About this task:
Examine each line in the records below for the word "every". Report how many lines contain it, and nothing else.

Data records:
========================================

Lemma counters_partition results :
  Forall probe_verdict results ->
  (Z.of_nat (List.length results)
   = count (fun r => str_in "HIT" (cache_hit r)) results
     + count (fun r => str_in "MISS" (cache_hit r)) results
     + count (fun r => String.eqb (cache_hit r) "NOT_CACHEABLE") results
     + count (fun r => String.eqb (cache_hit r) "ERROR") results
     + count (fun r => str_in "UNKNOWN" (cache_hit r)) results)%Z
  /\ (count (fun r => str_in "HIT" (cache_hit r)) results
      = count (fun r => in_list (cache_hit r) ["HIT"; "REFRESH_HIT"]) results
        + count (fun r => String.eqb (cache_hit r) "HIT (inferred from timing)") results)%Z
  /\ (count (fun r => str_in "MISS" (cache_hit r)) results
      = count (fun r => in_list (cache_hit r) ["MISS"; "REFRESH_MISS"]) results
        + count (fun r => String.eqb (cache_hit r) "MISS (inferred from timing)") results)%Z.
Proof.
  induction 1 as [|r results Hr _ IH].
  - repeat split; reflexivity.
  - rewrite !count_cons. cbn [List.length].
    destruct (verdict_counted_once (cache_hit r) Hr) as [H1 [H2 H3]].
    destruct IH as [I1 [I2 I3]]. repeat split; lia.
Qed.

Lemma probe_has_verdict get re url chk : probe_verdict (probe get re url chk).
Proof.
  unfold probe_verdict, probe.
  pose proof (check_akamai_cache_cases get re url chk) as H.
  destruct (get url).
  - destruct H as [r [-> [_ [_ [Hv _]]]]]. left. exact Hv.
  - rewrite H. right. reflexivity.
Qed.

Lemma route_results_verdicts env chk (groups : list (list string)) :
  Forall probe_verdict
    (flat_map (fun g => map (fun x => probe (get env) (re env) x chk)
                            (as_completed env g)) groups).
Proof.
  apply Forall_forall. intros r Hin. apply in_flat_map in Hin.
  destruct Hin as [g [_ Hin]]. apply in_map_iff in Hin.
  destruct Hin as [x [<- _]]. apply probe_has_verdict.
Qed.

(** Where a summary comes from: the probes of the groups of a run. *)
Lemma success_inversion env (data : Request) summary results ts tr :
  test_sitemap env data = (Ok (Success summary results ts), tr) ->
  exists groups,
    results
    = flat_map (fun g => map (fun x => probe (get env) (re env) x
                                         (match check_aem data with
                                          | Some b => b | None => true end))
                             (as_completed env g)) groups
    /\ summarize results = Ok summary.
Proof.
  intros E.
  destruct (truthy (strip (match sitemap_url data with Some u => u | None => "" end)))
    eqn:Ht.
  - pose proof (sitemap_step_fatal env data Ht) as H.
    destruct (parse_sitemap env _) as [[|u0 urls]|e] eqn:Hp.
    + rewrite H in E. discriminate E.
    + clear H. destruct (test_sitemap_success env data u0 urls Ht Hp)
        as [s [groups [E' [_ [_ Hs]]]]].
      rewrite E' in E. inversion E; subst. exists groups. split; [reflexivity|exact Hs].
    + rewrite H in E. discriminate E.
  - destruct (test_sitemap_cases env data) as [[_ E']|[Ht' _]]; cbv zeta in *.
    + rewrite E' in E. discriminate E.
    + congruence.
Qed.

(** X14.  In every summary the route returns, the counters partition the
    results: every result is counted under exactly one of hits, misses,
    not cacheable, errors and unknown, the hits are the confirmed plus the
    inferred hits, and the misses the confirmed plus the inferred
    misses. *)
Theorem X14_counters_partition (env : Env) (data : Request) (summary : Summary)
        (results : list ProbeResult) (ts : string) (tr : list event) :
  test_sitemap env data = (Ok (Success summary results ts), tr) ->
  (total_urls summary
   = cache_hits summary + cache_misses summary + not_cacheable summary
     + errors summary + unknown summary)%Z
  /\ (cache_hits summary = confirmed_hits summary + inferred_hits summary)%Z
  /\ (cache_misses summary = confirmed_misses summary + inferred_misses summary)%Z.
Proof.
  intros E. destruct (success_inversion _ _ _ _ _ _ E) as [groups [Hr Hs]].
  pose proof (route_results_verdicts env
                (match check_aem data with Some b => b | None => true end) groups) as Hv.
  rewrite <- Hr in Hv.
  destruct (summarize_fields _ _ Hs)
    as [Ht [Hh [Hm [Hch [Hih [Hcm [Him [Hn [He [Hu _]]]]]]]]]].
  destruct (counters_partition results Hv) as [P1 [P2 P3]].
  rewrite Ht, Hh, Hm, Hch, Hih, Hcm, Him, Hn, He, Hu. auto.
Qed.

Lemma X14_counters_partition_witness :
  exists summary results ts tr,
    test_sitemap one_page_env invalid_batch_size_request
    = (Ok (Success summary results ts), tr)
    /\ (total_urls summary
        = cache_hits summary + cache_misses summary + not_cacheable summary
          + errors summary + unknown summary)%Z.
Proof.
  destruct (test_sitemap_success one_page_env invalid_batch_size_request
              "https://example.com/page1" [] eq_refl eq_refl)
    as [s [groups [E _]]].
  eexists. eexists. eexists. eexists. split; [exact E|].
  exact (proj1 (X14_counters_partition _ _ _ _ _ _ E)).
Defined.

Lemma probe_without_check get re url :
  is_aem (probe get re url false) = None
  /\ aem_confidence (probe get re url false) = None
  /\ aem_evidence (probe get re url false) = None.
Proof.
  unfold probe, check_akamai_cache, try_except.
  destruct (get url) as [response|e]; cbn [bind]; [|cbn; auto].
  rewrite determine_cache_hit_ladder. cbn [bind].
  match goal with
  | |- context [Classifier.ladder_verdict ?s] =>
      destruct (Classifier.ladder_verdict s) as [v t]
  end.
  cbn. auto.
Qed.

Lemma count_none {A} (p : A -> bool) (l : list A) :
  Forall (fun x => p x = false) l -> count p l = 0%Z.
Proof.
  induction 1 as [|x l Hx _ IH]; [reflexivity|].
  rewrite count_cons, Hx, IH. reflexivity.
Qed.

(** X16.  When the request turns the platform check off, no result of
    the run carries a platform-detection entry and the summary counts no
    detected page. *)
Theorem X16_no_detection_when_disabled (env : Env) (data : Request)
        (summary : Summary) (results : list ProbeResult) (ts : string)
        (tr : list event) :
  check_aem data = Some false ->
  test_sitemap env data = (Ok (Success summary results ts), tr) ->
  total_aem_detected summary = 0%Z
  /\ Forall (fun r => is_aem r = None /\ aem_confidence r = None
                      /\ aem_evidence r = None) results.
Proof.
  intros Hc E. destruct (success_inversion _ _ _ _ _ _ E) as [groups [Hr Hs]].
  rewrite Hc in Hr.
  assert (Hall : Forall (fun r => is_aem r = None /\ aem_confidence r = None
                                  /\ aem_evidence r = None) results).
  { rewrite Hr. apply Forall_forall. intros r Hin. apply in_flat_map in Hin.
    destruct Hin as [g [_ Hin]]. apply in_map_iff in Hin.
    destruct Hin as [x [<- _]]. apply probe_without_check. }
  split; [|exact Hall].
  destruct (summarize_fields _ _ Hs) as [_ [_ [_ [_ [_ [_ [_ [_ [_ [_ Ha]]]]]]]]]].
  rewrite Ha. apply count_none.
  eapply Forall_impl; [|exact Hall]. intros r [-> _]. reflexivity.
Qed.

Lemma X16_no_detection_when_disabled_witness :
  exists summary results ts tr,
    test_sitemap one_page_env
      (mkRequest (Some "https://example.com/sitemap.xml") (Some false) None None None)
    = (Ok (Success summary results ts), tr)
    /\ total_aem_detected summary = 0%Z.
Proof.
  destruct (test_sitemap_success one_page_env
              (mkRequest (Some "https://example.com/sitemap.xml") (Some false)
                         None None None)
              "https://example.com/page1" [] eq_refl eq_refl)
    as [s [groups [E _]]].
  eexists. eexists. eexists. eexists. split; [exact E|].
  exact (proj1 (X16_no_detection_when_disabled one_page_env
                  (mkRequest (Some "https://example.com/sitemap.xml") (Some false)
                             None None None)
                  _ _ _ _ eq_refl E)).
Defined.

========================================

Your solution:
2